The second was a Raytrix R12 plenoptic, or light-field, camera, adapted specifically for the STAR system and capable of capturing virtual 3-D images at a 10-fps rate and a 2008×1508 resolution. (Light-field cameras commonly use an array of microlenses to capture detailed information about the complete 4-D light field, which can then be computationally processed for detailed 3-D imaging.)
Fixing the “garden hose”
With the platform fully developed, the team programmed into the robot a consensus of the best surgical practices for the operation in question: anastomosis, or suturing to repair a rupture in intestinal tissue—“like trying to put together a garden hose that has been cut,” in the words of team member Ryan Decker. They then set the robot to work. For the study, STAR operated in a “supervised autonomous” mode, with the robot conducting the surgery, overseen by the team members.
The surgery, performed on pigs, began by marking the intestinal tissue with biocompatible NIR-fluorescent markers at multiple points; an LED ring light mounted on the robot was used to excite the markers to fluorescence. The image of the fluorescent markers captured by the 2-D NIR camera was then projected onto a 3-D point cloud derived from data from the plenoptic camera, allowing a suture plan to be computed and mapped to visual data.

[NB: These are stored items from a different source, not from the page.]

Lemma map_items_with_null (items : list json) :
  In JNull items -> map_items items = None.
Proof.
  induction items as [| item items IH]; intro H; [destruct H|].
  destruct H as [H | H]; cbn [map_items].
  - subst item. reflexivity.
  - rewrite (IH H). destruct (invoice_item item); reflexivity.
Qed.

(** X14 -- the invoice [createInvoice] posts: the invoicer is always
    "Business Owner", the recipient is the [recipient_email] argument, and
    the items are those of the arguments, as many and in their order, each
    reduced to its [name], [quantity], [unit_amount], [description] and
    [tax] (any other property of an item is dropped). *)
Theorem createInvoice_posts_transformed_invoice (type_error : thrown)
  (args : list (string * json)) (items : list json)
  (authService : PayPalAuthService) (net : network) (w : world)
  (token : string) :
  lookup "items" args = Some (JArr items) ->
  ~ In JNull items ->
  snd (exec net (ensureAccessToken authService) w) = Resolved token ->
  let out := exec net (createInvoice type_error args authService) w in
  let auth := exec net (ensureAccessToken authService) w in
  exists q b mapped,
    sent (fst out) = (sent (fst auth) ++ [q])%list
    /\ target q = baseUrl authService ++ "/v2/invoicing/invoices"
    /\ meth q = POST
    /\ body q = Some b
    /\ at_path b [Key "invoicer"; Key "name"]
       = Some (JObj [("given_name", JStr "Business");
                     ("surname", JStr "Owner")])
    /\ at_path b [Key "primary_recipients"; Idx 0; Key "billing_info";
                  Key "email_address"]
       = lookup "recipient_email" args
    /\ at_path b [Key "items"] = Some (JArr mapped)
    /\ List.length mapped = List.length items
    /\ forall i item,
         nth_error items i = Some item ->
         exists x,
           nth_error mapped i = Some x
           /\ forall k,
                get_prop x k
                = if existsb (String.eqb k) invoice_item_keys
                  then get_prop item k
                  else None.
Proof.
  intros Hitems Hnull Hauth out auth.
  destruct (map_items_without_null items Hnull) as (mapped & Hm & Hl & Hn).
  unfold out, createInvoice. cbn [logger bind exec].
  unfold invoiceData. rewrite Hitems, Hm.
  match goal with
  | |- context [exec net (bind _ (fun client =>
                   try_catch (bind (client_call client ?m ?p ?b) _) _))
                  (add_log ?l2 (add_log ?l1 w))] =>
      pose proof (guarded_call authService net (add_log l2 (add_log l1 w)) w
                    m p b "Error creating invoice:"
                    "Failed to create invoice: "
                    (conj eq_refl eq_refl)) as H
  end.
  cbv zeta in H. rewrite Hauth in H. destruct H as [Hs _].
  eexists. eexists. exists mapped.
  split; [exact Hs|]. split; [reflexivity|]. split; [reflexivity|].
  split; [reflexivity|]. split; [reflexivity|].
  split.
  { cbn. destruct (lookup "recipient_email" args); reflexivity. }
  split; [reflexivity|]. split; [exact Hl|].
  intros i item Hi. destruct (Hn i item Hi) as (x & Hx & Hinv).
  exists x. split; [exact Hx|]. intro k.
  apply invoice_item_keeps_five. exact Hinv.
Qed.

Lemma createInvoice_posts_transformed_invoice_witness :
  let net := Cases.answering JNull 1000 in
  let items :=
    [JObj [("name", JStr "Widget");
           ("quantity", JStr "2");
           ("unit_amount", JObj [("currency_code", JStr "USD");
                                 ("value", JStr "5.00")]);
           ("sku", JStr "W-1")]] in
  let out := exec net (createInvoice Cases.type_error Cases.invoice_args
                         Scenario.service) Scenario.cold in
  let auth := exec net (ensureAccessToken Scenario.service) Scenario.cold in
  exists q b mapped,
    sent (fst out) = (sent (fst auth) ++ [q])%list
    /\ target q = baseUrl Scenario.service ++ "/v2/invoicing/invoices"
    /\ meth q = POST
    /\ body q = Some b
    /\ at_path b [Key "invoicer"; Key "name"]
       = Some (JObj [("given_name", JStr "Business");
                     ("surname", JStr "Owner")])
    /\ at_path b [Key "primary_recipients"; Idx 0; Key "billing_info";
                  Key "email_address"]
       = lookup "recipient_email" Cases.invoice_args
    /\ at_path b [Key "items"] = Some (JArr mapped)
    /\ List.length mapped = List.length items
    /\ forall i item,
         nth_error items i = Some item ->
         exists x,
           nth_error mapped i = Some x
           /\ forall k,
                get_prop x k
                = if existsb (String.eqb k) invoice_item_keys
                  then get_prop item k
                  else None.
Proof.
  intros net items.
  apply (createInvoice_posts_transformed_invoice Cases.type_error
           Cases.invoice_args items Scenario.service net Scenario.cold "B").
  - reflexivity.
  - intros [H | []]. discriminate H.
  - reflexivity.
Defined.

(** X15 -- [createInvoice] builds the invoice after it has ensured the
    credential and outside its [try]: when [items] is missing or is not an
    array, or when one of the items is [null], the engine's [TypeError]
    reaches the caller as it is, without the handler's own text, and the
    invoice is never posted, though the credential exchange may have been
    sent. *)
Theorem createInvoice_without_items_raises_type_error (type_error : thrown)
  (args : list (string * json)) (authService : PayPalAuthService)
  (net : network) (w : world) :
  match lookup "items" args with
  | Some (JArr items) => In JNull items
  | _ => True
  end ->
  let out := exec net (createInvoice type_error args authService) w in
  let auth := exec net (ensureAccessToken authService) w in
  sent (fst out) = sent (fst auth)
  /\ snd out = match snd auth with
               | Resolved _ => Raised type_error
               | Raised e => Raised e
               end.
Proof.
  intros Hitems out auth.
  assert (Hnone : invoiceData args = None).
  { unfold invoiceData.
    destruct (lookup "items" args) as [[| | | | items |] |]; try reflexivity.
    rewrite (map_items_with_null items Hitems). reflexivity. }
  unfold out, createInvoice. cbn [logger bind exec]. rewrite Hnone.
  apply after_client_throw. split; reflexivity.
Qed.

Lemma createInvoice_without_items_raises_type_error_witness :
  let net := Cases.answering JNull 1000 in
  let args := [("invoice_number", JStr "INV-1")] in
  let out := exec net (createInvoice Cases.type_error args Scenario.service)
               Scenario.cold in
  let auth := exec net (ensureAccessToken Scenario.service) Scenario.cold in
  sent (fst out) = sent (fst auth)
  /\ snd out = match snd auth with
               | Resolved _ => Raised Cases.type_error
               | Raised e => Raised e
               end.
Proof.
  intros net args.
  apply (createInvoice_without_items_raises_type_error Cases.type_error
           args Scenario.service net Scenario.cold).
  exact I.
Defined.

(** X23 -- [getUserInfo] works outside the service: whatever the provider
    answers, a 401 included, the cached credential is left alone and
    exactly one request is sent; an answer is returned as it is, and a
    failure is raised as a new error that quotes the message of the
    failure itself, the response interceptor of the service not being
    involved. *)
Theorem getUserInfo_bypasses_the_service (args : list (string * json))
  (authService : PayPalAuthService) (net : network) (w : world) :
  let out := exec net (getUserInfo args authService) w in
  exists q,
    sent (fst out) = (sent w ++ [q])%list
    /\ tokenData (fst out) = tokenData w
    /\ snd out = match api net (List.length (sent w)) q with
                 | Fulfilled r => Resolved (data r)
                 | Rejected x =>
                     Raised (Error ("Failed to get user info: "
                                    ++ message_of x))
                 end.
Proof.
  intro out. unfold out, getUserInfo.
  cbn [logger bind exec try_catch add_log sent List.length].
  eexists. split; [|split].
  - match goal with
    | |- context [api net ?n ?q] => destruct (api net n q)
    end; reflexivity.
  - match goal with
    | |- context [api net ?n ?q] => destruct (api net n q)
    end; reflexivity.
  - match goal with
    | |- context [api net ?n ?q] => destruct (api net n q)
    end; reflexivity.
Qed.

(** X24 -- [getWebProfiles] reads: once the credential is ensured it sends
    exactly one more request, a GET without a body of the web profiles
    path under the base endpoint of the service, bearing the ensured
    token, whatever arguments it was given. *)
Theorem getWebProfiles_sends_a_plain_get (args : list (string * json))
  (authService : PayPalAuthService) (net : network) (w : world)
  (token : string) :
  snd (exec net (ensureAccessToken authService) w) = Resolved token ->
  let out := exec net (getWebProfiles args authService) w in
  let auth := exec net (ensureAccessToken authService) w in
  exists q,
    sent (fst out) = (sent (fst auth) ++ [q])%list
    /\ target q
       = baseUrl authService ++ "/v1/payment-experience/web-profiles"
    /\ meth q = GET
    /\ body q = None
    /\ header "Authorization" q = Some ("Bearer " ++ token).
Proof.
  intros Hauth out auth. unfold out, getWebProfiles.
  cbn [logger bind exec].
  match goal with
  | |- context [exec net _ (add_log ?l1 w)] =>
      pose proof (guarded_call authService net (add_log l1 w) w GET
                    "/v1/payment-experience/web-profiles" None
                    "Error getting web profiles:"
                    "Failed to get web profiles: "
                    (conj eq_refl eq_refl)) as H
  end.
  cbv zeta in H. rewrite Hauth in H. destruct H as [Hs _].
  eexists. split; [exact Hs|]. repeat split.
Qed.

Lemma getWebProfiles_sends_a_plain_get_witness :
  let net := Cases.answering (JObj []) 1000 in
  let out := exec net (getWebProfiles [("ignored", JBool true)]
                         Scenario.service) Scenario.warm in
  let auth := exec net (ensureAccessToken Scenario.service) Scenario.warm in
  exists q,
    sent (fst out) = (sent (fst auth) ++ [q])%list
    /\ target q
       = baseUrl Scenario.service ++ "/v1/payment-experience/web-profiles"
    /\ meth q = GET
    /\ body q = None
    /\ header "Authorization" q = Some ("Bearer " ++ "A").
Proof.
  intro net.
  apply (getWebProfiles_sends_a_plain_get [("ignored", JBool true)]
           Scenario.service net Scenario.warm "A").
  reflexivity.
Defined.

End HandlerFacts.

(* ------------------------------------------------------------------ *)
(** ** More about concurrent calls *)

Module LoopMore.

Import Auth Loop LoopFacts.

(** A call that finds a valid credential settles at once. *)
Lemma segment_ensureAccessToken_fresh (this : PayPalAuthService) (now : Z)
  (w : world) (t : TokenResponse) (e : Z) :
  tokenData w = Some t ->
  expiration t = Some e ->
  0 <= now < e - 300 * 1000 ->
  segment now (ensureAccessToken this) w
  = (w, Done (Resolved (access_token t))).
Proof.
  intros Ht He [Hpos Hlt]. unfold ensureAccessToken. cbn [segment bind].
  rewrite Ht, He.
  destruct (Z.eqb_spec e 0) as [E | _]; [lia|]. cbn [segment bind].
  unfold tokenExpiryBuffer.
  destruct (Z.ltb_spec now (e - 300 * 1000)); [reflexivity | lia].
Qed.

Lemma run_fresh_invocations (this : PayPalAuthService) (t : TokenResponse)
  (e : Z) (starts : list Z) :
  forall s : system string,
    tokenData (shared s) = Some t ->
    expiration t = Some e ->
    (forall now, In now starts -> 0 <= now < e - 300 * 1000) ->
    run (ensureAccessToken this) (map Invoke starts) s
    = {| shared := shared s;
         calls := calls s
                  ++ repeat (Done (Resolved (access_token t)))
                       (List.length starts) |}.
Proof.
  induction starts as [| now starts IH]; intros s Ht He H.
  - cbn. rewrite app_nil_r. destruct s. reflexivity.
  - rewrite map_cons, run_cons. cbn [step].
    rewrite (segment_ensureAccessToken_fresh this now (shared s) t e Ht He)
      by (apply H; left; reflexivity).
    rewrite IH; [| exact Ht | exact He
                 | intros n Hn; apply H; right; exact Hn].
    cbn. rewrite <- app_assoc. reflexivity.
Qed.

(** X16 -- with a valid credential cached, any number of calls made at
    once are all answered from the cache: each resolves to the cached
    token, no request is sent, and the service is left as it was. *)
Theorem concurrent_calls_share_cached_credential (this : PayPalAuthService)
  (w : world) (t : TokenResponse) (e : Z) (starts : list Z) :
  tokenData w = Some t ->
  expiration t = Some e ->
  (forall now, In now starts -> 0 <= now < e - 300 * 1000) ->
  run (ensureAccessToken this) (map Invoke starts) (start w)
  = {| shared := w;
       calls := repeat (Done (Resolved (access_token t)))
                  (List.length starts) |}.
Proof.
  intros Ht He H.
  apply (run_fresh_invocations this t e starts (start w) Ht He H).
Qed.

As the surgery proceeded in real time, the faster frame rate of the NIR camera, tracking the fluorescent markers, was used to signal dynamic changes. Those changes were then registered to the changing point cloud repeatedly computed at a somewhat slower frame rate by the plenoptic camera, to provide sufficient 3-D depth for STAR to work with.
Superior to human surgeons?
The result was a continually changing 3-D view that the robot could use to respond to position changes in the soft tissue as the suturing module undertook its intricate procedure. That enhanced vision—which, says team leader Kim, allows the robot to see “more than what a human being could see”—helped provide results superior to human surgeons, according to the researchers.
STAR was unquestionably slower than a talented human surgeon doing the same procedure. In metrics such as consistency and average spacing of sutures, the pressure tolerance of the sutures, and the number of mistakes requiring real-time correction, however, the autonomous robot clearly outstripped results both by expert surgeons and previous robotic-assisted surgery. All of the animals survived the surgery without complications.
The team has, according to Kim, filed applications for “six or seven patents” around the technology. And, while he doesn’t envision completely autonomous, unsupervised robotic surgery any time soon, he does see a bright future for STAR as a supervised surgical tool. One of the big benefits, he believes, is that it provides potentially global access to the “best surgeon” and best surgical techniques for a given procedure. “If you’re able to program something like that into a machine,” says Kim, “it could potentially be available to anyone anywhere in the world.”